Start of Data
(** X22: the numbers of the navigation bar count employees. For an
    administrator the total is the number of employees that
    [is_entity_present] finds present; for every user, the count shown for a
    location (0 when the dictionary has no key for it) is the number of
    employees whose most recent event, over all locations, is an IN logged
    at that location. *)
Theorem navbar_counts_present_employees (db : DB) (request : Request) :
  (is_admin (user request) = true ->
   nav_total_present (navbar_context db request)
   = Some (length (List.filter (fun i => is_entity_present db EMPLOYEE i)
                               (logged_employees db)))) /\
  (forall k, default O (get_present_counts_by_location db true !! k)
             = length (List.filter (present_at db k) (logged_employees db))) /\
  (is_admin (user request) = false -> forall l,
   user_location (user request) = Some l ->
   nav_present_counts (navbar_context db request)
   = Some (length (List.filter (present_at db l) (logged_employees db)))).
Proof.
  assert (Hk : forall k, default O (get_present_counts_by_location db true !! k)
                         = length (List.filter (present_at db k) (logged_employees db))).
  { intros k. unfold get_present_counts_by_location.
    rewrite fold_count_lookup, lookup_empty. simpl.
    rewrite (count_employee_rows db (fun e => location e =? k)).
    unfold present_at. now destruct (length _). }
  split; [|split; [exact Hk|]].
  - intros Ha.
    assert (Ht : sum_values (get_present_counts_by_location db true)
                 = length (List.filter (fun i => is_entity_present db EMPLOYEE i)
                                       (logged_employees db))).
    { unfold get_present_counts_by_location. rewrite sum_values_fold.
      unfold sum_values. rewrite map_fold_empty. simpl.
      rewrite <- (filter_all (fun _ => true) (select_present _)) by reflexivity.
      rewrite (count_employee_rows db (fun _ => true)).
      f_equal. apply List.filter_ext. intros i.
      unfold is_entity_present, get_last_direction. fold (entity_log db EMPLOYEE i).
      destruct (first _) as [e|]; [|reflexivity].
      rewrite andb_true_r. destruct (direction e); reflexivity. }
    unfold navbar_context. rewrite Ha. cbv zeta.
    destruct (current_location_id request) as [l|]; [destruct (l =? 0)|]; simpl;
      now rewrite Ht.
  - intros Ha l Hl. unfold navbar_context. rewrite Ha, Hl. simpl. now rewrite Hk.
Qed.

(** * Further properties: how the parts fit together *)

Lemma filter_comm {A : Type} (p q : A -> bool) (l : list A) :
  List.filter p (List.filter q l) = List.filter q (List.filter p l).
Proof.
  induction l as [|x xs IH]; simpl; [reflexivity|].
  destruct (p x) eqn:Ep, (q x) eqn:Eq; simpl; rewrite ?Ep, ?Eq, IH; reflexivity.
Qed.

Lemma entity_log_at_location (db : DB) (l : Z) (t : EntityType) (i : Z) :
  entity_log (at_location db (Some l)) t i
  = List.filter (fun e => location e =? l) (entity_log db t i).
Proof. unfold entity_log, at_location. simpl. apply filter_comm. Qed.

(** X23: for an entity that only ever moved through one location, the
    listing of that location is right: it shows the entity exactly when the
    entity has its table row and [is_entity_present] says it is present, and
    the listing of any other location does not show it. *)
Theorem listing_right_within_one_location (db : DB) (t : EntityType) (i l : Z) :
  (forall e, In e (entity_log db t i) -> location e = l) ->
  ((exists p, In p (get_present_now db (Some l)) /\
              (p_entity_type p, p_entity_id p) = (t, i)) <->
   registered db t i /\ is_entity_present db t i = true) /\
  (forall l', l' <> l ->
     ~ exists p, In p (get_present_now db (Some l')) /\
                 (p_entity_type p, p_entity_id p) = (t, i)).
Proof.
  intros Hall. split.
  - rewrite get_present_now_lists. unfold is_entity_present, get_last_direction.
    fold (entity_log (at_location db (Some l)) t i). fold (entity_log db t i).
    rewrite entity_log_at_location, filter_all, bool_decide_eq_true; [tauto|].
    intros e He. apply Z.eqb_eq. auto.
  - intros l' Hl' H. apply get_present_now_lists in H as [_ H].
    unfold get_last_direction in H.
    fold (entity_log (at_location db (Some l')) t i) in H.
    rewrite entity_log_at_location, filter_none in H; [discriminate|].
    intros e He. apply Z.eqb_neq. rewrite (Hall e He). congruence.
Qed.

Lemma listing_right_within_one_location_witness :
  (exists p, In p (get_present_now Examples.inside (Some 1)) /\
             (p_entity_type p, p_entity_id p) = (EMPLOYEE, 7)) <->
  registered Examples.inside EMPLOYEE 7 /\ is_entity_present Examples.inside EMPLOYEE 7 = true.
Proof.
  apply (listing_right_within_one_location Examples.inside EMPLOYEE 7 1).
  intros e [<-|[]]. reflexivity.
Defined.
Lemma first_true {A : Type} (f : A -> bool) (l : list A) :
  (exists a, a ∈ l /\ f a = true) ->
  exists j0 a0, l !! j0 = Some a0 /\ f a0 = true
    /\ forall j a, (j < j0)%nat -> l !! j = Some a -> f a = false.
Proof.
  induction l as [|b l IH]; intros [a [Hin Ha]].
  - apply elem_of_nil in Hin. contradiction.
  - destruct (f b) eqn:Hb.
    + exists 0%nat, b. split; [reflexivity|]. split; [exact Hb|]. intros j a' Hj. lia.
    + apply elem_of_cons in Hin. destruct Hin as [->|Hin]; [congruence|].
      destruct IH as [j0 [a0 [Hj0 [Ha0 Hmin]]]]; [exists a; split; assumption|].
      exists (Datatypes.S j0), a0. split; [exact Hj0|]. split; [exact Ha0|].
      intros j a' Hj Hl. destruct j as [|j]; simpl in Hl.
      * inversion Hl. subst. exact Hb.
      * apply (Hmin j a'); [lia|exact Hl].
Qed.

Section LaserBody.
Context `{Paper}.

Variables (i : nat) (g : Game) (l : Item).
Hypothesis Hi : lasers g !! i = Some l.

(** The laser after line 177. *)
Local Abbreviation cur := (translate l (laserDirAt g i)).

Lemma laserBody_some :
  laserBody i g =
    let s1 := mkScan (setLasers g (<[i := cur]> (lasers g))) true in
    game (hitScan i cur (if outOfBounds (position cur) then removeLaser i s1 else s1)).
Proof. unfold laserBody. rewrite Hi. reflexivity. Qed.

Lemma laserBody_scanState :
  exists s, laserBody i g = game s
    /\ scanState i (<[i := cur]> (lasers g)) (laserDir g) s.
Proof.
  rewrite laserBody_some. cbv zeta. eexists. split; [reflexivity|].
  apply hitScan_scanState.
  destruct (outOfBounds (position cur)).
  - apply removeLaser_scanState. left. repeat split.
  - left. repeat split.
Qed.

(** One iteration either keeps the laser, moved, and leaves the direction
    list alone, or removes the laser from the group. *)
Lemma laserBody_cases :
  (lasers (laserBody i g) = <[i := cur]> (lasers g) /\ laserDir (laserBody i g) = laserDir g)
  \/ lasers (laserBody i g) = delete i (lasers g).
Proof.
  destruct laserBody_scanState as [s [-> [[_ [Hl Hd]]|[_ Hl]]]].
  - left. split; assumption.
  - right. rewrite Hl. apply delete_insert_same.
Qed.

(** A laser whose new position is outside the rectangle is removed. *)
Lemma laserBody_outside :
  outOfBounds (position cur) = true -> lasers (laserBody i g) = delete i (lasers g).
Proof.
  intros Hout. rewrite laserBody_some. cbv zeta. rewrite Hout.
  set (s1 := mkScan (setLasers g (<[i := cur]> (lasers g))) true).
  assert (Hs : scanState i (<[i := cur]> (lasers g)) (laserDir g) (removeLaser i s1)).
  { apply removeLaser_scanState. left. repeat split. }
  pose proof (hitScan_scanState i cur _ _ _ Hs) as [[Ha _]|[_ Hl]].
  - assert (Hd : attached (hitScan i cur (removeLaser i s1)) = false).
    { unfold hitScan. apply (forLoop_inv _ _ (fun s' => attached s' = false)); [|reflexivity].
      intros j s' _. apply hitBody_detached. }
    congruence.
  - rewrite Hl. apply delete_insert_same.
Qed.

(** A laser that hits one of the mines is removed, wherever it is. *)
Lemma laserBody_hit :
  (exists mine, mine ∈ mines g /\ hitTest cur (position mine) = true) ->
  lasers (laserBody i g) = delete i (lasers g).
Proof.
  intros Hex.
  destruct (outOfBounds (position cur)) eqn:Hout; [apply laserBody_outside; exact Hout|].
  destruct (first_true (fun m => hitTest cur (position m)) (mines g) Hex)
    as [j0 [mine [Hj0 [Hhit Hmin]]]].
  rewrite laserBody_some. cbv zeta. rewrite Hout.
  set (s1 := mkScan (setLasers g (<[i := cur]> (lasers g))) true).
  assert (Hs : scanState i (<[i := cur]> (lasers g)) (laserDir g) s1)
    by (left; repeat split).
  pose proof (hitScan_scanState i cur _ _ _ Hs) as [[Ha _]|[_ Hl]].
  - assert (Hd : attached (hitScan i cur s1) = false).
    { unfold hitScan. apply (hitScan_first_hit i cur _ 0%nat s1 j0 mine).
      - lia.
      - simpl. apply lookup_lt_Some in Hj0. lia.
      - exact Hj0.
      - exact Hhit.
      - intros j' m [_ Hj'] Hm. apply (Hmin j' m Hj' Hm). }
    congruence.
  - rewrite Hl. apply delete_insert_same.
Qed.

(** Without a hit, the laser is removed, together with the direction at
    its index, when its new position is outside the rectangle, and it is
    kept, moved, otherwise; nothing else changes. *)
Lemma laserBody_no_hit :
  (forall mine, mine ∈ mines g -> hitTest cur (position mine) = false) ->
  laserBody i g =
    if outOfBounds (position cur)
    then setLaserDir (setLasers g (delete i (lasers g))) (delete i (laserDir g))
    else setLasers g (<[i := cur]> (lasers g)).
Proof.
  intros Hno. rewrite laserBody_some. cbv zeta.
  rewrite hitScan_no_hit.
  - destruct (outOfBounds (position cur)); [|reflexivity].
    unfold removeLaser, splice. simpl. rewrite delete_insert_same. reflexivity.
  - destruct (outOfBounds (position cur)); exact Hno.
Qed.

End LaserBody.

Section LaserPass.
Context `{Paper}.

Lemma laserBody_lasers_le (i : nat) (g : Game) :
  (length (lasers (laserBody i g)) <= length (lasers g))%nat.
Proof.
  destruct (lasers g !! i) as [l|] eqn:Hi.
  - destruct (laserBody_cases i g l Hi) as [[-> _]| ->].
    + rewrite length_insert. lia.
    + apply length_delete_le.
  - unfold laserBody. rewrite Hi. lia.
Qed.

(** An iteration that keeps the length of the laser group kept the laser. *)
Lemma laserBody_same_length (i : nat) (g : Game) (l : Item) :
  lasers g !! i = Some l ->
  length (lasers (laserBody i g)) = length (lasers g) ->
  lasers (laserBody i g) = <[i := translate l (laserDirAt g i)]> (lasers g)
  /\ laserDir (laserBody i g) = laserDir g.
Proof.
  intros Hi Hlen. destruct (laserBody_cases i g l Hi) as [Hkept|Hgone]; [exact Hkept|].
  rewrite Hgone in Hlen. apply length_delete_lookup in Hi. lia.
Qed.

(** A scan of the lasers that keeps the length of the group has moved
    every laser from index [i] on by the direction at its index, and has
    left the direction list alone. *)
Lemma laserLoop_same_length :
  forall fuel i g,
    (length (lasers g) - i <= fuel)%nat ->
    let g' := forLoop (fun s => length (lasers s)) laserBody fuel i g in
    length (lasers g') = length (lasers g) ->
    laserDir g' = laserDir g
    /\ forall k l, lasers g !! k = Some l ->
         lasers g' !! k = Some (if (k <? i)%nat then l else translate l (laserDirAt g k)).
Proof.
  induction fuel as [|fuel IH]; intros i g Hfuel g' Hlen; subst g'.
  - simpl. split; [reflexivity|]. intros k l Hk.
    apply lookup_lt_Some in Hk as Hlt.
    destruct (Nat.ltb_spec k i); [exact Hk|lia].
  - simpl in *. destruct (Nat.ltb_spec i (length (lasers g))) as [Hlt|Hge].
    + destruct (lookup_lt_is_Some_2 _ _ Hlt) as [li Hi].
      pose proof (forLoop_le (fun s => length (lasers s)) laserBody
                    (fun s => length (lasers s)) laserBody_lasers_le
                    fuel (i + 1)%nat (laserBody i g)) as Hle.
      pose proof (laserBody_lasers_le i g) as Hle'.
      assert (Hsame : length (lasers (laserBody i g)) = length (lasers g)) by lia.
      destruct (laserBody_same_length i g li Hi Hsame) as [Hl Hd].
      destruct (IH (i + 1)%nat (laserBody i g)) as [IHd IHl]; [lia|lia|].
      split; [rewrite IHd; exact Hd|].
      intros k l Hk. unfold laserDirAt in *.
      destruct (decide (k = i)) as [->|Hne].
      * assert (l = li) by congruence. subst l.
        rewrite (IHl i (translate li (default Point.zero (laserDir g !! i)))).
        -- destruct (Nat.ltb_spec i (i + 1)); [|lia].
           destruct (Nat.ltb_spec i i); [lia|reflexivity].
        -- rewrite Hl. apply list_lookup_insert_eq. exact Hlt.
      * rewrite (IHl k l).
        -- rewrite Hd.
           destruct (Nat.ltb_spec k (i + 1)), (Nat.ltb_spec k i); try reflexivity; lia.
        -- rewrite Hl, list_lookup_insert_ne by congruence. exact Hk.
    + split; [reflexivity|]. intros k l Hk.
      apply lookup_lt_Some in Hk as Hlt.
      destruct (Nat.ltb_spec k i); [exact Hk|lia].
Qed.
End of Data
Start of Data
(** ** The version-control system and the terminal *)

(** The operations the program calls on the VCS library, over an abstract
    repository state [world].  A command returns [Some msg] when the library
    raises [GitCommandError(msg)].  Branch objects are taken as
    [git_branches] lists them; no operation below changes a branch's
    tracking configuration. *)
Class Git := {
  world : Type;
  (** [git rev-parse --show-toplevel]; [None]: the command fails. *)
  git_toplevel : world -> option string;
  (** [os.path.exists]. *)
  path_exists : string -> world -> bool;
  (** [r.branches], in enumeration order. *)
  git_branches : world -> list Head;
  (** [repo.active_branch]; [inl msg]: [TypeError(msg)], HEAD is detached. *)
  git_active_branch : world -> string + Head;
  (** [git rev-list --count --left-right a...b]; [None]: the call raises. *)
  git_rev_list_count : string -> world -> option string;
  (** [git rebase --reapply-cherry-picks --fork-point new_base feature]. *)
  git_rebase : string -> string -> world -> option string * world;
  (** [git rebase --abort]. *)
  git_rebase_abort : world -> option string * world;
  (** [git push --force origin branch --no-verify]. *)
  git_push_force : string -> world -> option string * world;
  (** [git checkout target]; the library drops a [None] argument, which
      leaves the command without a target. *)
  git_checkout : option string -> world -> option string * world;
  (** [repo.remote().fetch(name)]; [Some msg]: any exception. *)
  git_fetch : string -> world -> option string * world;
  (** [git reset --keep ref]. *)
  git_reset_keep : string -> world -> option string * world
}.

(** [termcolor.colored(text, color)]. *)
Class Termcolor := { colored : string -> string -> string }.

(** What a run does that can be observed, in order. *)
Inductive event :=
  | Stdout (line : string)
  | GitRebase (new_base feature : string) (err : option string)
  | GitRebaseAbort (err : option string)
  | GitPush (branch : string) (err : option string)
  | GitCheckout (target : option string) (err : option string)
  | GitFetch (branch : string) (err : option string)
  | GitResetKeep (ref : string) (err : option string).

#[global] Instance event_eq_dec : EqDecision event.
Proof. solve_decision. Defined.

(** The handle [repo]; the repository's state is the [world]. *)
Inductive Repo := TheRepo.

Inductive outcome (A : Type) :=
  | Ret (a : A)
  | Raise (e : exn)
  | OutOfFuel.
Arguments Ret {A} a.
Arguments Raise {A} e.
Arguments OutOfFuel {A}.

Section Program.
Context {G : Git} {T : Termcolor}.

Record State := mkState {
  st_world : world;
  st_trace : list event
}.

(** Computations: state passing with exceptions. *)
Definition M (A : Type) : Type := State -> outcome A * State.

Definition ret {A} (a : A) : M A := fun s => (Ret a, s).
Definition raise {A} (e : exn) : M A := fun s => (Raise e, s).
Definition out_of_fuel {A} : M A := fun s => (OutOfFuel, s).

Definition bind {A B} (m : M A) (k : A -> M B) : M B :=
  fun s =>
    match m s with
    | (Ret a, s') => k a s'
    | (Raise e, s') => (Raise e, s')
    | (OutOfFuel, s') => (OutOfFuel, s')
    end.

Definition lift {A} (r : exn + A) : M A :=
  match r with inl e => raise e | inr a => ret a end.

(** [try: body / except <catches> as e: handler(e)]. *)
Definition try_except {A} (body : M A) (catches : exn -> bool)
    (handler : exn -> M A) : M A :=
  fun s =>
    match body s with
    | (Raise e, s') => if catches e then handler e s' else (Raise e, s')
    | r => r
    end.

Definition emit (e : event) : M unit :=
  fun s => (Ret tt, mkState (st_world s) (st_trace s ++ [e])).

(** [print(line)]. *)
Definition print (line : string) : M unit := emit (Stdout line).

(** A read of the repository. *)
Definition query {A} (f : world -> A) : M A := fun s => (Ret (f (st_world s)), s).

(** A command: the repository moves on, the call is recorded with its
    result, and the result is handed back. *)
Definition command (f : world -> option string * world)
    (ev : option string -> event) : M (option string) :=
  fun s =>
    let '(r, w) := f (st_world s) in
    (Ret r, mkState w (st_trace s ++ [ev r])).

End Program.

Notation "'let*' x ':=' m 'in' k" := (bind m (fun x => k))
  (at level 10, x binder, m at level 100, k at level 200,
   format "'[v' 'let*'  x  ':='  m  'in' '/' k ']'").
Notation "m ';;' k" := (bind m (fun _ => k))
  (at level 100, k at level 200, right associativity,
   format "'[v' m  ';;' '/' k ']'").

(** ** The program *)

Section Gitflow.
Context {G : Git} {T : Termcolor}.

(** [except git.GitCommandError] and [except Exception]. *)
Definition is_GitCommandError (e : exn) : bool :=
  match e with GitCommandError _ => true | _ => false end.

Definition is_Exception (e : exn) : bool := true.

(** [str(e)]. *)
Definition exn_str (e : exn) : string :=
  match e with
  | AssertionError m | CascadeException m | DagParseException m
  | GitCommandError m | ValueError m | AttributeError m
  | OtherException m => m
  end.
End of Data
● Try it:
Go through the records and count every line with the word "Stdout"; the answer is the number alone.

● Task answer:
2